About this exercise:
Of the lines in the data below, write out exactly those from the one holding "serving cfg)))))))))" through the one holding "Definition hold (r", both included.

The data:
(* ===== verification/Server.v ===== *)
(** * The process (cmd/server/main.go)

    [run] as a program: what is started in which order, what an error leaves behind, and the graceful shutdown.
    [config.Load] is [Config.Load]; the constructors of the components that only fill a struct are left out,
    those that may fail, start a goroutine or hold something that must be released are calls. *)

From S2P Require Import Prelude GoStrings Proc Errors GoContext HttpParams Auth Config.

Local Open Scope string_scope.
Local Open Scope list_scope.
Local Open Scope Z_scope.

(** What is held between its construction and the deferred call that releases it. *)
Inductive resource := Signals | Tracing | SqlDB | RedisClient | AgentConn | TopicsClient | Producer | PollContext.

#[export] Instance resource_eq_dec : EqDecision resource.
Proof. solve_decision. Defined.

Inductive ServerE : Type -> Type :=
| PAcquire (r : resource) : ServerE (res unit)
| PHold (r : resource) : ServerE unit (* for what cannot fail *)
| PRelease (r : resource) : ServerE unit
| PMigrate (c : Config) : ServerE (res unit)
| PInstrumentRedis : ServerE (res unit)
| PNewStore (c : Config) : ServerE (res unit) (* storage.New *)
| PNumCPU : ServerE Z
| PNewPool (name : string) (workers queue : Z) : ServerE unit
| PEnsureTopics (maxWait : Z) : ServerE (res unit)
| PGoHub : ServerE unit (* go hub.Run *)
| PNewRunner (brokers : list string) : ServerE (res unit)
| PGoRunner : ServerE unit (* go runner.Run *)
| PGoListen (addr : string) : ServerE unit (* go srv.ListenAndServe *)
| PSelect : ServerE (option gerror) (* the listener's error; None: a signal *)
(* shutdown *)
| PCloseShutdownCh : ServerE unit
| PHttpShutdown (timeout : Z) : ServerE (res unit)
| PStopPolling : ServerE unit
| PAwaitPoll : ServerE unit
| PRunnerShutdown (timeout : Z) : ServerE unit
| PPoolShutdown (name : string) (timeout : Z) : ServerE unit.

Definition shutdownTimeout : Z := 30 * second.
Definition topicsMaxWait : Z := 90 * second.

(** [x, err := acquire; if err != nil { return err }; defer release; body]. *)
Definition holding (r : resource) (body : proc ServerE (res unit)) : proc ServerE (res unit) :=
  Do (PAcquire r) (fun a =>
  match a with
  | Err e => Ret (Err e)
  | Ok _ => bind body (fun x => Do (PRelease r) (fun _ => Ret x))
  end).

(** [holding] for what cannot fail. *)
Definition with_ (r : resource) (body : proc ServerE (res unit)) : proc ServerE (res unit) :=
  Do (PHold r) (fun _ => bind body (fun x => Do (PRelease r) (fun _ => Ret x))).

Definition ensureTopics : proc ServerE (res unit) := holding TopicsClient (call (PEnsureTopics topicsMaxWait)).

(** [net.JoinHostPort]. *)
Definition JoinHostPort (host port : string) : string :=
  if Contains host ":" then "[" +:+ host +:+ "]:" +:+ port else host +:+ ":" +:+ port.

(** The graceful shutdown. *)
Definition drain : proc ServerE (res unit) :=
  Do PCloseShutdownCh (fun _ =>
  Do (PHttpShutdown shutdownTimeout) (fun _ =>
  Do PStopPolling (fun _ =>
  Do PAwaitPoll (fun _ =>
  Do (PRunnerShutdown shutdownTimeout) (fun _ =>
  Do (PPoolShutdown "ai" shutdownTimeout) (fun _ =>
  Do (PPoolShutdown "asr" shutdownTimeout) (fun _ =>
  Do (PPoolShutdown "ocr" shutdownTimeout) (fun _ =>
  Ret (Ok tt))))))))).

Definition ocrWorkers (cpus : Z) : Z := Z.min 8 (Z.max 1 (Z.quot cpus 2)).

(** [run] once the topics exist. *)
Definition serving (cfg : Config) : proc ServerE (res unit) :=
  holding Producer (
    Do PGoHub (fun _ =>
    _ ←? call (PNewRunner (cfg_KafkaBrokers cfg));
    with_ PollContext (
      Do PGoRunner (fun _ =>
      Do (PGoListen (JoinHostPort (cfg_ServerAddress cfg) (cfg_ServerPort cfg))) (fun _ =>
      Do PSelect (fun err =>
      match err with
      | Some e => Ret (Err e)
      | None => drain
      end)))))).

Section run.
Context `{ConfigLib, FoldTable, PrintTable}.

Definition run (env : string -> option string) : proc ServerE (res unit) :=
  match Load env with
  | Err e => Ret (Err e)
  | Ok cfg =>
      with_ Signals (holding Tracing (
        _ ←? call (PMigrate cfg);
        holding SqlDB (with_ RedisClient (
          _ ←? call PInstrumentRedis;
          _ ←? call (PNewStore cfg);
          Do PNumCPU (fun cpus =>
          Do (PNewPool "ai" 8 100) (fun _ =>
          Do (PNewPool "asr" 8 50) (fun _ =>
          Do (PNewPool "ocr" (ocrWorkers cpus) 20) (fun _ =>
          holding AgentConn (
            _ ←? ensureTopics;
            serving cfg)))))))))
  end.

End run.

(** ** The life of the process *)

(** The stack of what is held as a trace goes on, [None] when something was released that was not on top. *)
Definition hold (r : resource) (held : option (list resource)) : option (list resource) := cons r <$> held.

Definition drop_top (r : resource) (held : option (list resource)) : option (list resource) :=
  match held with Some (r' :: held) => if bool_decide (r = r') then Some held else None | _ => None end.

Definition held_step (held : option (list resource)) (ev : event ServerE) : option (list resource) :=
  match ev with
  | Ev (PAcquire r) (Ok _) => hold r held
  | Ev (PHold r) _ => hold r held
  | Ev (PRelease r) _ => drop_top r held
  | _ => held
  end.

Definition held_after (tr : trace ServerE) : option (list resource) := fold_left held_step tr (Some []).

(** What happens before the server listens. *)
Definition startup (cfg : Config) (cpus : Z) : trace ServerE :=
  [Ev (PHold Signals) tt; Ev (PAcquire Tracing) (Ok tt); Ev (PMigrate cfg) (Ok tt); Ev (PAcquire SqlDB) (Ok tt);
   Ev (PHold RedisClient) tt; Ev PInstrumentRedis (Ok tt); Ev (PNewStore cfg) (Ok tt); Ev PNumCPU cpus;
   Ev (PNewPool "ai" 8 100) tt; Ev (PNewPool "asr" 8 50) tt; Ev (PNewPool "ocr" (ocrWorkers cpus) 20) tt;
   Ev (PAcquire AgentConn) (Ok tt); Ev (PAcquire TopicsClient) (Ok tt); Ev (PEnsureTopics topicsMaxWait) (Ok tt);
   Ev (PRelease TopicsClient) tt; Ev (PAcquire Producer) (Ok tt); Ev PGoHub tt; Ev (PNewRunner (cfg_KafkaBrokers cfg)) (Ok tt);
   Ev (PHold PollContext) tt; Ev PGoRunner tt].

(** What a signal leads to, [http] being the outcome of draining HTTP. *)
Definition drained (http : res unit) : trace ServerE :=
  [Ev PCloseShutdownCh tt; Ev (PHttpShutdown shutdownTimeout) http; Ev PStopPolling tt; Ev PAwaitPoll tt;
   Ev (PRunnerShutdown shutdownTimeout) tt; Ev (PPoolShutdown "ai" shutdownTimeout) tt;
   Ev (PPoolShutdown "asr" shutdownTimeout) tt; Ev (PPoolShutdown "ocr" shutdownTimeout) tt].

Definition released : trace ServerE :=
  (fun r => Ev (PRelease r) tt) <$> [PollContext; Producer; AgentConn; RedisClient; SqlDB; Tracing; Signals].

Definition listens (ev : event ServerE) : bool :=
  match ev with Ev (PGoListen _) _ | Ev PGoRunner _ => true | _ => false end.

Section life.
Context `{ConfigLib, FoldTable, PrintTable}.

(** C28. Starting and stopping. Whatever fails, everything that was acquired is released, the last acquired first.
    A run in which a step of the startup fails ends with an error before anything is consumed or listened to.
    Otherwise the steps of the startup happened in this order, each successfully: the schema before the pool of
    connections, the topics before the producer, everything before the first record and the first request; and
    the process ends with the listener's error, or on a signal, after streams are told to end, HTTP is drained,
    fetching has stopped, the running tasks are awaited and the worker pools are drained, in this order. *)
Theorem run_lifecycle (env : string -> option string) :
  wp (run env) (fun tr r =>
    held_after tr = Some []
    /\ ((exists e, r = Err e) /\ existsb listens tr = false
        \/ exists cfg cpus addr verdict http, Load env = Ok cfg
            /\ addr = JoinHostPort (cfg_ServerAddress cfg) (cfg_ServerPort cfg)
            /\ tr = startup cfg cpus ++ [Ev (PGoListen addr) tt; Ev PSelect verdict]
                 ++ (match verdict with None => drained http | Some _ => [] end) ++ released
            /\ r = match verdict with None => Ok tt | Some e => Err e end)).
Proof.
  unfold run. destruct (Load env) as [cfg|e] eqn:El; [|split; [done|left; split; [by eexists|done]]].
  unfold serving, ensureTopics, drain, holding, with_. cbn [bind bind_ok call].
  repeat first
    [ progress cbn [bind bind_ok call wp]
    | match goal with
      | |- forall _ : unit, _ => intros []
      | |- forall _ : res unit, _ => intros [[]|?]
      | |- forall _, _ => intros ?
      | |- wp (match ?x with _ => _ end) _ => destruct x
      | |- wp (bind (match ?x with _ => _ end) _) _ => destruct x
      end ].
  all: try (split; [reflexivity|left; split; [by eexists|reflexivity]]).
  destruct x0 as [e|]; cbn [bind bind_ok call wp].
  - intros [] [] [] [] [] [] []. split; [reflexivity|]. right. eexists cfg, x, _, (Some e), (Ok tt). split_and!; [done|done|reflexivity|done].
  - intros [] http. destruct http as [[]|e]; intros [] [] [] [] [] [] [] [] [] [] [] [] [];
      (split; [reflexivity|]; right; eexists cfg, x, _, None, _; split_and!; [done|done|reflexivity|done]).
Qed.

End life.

...

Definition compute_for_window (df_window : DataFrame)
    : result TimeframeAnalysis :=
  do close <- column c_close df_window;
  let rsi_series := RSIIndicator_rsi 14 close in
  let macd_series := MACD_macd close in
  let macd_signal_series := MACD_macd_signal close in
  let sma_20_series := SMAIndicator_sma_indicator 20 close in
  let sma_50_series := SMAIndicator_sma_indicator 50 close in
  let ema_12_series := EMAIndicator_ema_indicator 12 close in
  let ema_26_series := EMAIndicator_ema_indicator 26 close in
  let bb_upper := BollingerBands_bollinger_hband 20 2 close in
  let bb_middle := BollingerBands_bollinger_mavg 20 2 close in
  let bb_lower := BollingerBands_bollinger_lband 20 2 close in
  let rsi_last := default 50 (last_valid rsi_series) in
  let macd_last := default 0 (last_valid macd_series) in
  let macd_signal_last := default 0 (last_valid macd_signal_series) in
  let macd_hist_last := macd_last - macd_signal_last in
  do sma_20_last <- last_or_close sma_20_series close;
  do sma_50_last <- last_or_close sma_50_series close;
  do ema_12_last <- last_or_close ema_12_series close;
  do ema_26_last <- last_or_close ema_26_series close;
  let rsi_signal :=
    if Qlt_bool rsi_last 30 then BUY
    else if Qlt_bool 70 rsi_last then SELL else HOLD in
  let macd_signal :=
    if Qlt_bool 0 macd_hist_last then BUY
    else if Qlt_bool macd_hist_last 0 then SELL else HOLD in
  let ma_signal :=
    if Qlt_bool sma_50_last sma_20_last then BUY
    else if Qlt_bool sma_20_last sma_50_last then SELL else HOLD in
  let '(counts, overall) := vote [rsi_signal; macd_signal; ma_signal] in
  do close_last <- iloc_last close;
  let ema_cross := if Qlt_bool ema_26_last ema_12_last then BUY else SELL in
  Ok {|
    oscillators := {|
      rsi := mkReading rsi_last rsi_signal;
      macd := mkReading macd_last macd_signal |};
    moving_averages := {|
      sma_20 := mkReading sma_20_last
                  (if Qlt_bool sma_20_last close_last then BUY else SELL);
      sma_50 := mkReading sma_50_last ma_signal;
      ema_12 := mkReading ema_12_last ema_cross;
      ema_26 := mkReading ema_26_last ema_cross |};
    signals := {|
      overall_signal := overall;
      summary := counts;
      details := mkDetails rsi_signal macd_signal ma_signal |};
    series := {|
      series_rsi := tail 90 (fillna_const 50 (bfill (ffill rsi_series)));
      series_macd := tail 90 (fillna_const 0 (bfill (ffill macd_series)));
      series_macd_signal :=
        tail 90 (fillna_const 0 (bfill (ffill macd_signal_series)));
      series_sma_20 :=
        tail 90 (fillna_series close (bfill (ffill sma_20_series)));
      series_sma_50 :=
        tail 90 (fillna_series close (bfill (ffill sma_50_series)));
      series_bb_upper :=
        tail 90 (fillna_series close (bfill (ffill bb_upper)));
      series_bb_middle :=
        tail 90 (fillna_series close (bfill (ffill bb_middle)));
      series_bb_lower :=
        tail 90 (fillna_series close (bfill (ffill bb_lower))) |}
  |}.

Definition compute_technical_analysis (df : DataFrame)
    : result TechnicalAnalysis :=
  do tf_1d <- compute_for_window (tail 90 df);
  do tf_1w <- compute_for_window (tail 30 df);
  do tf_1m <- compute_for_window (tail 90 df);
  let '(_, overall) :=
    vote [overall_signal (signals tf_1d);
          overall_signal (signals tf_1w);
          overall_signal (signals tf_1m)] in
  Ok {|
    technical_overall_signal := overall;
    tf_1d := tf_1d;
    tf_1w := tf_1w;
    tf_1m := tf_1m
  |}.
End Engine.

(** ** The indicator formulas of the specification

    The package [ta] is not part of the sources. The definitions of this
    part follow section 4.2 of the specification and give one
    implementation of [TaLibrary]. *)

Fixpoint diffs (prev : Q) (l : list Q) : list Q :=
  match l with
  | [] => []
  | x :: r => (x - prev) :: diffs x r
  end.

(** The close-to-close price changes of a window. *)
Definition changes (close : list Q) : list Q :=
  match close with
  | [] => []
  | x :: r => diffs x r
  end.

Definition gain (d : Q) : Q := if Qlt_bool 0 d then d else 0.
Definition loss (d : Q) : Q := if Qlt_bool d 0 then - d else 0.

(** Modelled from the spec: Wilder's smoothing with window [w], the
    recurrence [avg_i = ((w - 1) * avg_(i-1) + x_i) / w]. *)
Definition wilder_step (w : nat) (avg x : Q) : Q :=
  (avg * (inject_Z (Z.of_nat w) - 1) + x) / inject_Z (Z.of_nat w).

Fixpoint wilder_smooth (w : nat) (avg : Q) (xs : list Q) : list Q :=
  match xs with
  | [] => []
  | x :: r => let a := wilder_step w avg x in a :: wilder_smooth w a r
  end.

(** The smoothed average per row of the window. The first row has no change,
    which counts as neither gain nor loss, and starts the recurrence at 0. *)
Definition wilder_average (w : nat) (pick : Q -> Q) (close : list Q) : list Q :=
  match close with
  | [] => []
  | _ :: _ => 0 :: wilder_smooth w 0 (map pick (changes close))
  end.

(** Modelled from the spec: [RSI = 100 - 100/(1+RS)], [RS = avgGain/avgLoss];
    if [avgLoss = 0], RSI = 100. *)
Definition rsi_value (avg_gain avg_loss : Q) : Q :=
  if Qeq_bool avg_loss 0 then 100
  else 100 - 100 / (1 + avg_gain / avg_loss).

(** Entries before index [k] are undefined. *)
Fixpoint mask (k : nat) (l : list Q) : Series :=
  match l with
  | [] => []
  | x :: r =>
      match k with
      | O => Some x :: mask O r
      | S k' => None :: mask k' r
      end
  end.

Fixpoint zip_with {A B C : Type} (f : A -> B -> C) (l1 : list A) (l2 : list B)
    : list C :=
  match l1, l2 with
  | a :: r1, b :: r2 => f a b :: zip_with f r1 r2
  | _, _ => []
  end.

* * *

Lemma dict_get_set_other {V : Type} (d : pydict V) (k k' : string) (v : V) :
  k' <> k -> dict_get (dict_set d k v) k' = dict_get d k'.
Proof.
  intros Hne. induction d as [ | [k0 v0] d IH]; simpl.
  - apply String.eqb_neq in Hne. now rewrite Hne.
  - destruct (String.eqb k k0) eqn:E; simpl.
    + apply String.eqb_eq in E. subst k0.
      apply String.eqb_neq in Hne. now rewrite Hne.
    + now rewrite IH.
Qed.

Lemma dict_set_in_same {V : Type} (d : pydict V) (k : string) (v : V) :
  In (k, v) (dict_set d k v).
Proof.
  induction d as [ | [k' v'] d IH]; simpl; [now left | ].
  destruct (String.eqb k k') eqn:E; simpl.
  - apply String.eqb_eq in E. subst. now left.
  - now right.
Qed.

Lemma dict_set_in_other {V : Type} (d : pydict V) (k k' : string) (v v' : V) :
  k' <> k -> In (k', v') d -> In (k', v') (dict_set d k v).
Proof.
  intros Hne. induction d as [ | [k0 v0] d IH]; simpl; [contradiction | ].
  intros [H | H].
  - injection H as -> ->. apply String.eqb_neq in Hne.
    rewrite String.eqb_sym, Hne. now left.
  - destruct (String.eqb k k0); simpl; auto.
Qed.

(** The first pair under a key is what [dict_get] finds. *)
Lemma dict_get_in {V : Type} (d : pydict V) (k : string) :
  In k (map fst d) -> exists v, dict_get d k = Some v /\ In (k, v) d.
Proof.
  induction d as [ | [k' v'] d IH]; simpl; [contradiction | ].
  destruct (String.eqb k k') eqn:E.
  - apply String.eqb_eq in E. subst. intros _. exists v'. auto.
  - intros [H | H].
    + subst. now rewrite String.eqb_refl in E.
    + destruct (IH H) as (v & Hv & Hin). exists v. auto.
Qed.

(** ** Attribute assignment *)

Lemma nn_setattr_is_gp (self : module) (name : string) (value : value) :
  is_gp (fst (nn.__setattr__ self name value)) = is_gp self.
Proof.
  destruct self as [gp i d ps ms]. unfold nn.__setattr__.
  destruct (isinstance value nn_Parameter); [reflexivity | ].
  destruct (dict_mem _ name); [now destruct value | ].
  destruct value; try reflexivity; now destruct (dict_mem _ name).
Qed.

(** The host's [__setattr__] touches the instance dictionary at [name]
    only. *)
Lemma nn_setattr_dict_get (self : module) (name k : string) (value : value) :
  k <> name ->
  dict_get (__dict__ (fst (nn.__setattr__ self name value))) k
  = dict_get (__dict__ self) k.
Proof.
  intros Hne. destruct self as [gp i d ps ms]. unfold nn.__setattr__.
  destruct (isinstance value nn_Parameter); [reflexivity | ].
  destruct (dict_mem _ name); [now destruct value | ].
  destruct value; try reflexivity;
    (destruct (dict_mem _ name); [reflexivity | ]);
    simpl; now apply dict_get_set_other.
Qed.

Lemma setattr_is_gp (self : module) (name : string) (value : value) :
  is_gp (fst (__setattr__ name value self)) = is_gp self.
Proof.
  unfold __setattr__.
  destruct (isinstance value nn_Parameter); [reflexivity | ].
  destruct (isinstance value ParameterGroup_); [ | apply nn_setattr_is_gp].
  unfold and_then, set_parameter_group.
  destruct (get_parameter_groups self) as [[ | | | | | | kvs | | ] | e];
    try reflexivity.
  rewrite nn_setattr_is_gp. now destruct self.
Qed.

Response area:
            serving cfg)))))))))
  end.

End run.

(** ** The life of the process *)

(** The stack of what is held as a trace goes on, [None] when something was released that was not on top. *)
Definition hold (r : resource) (held : option (list resource)) : option (list resource) := cons r <$> held.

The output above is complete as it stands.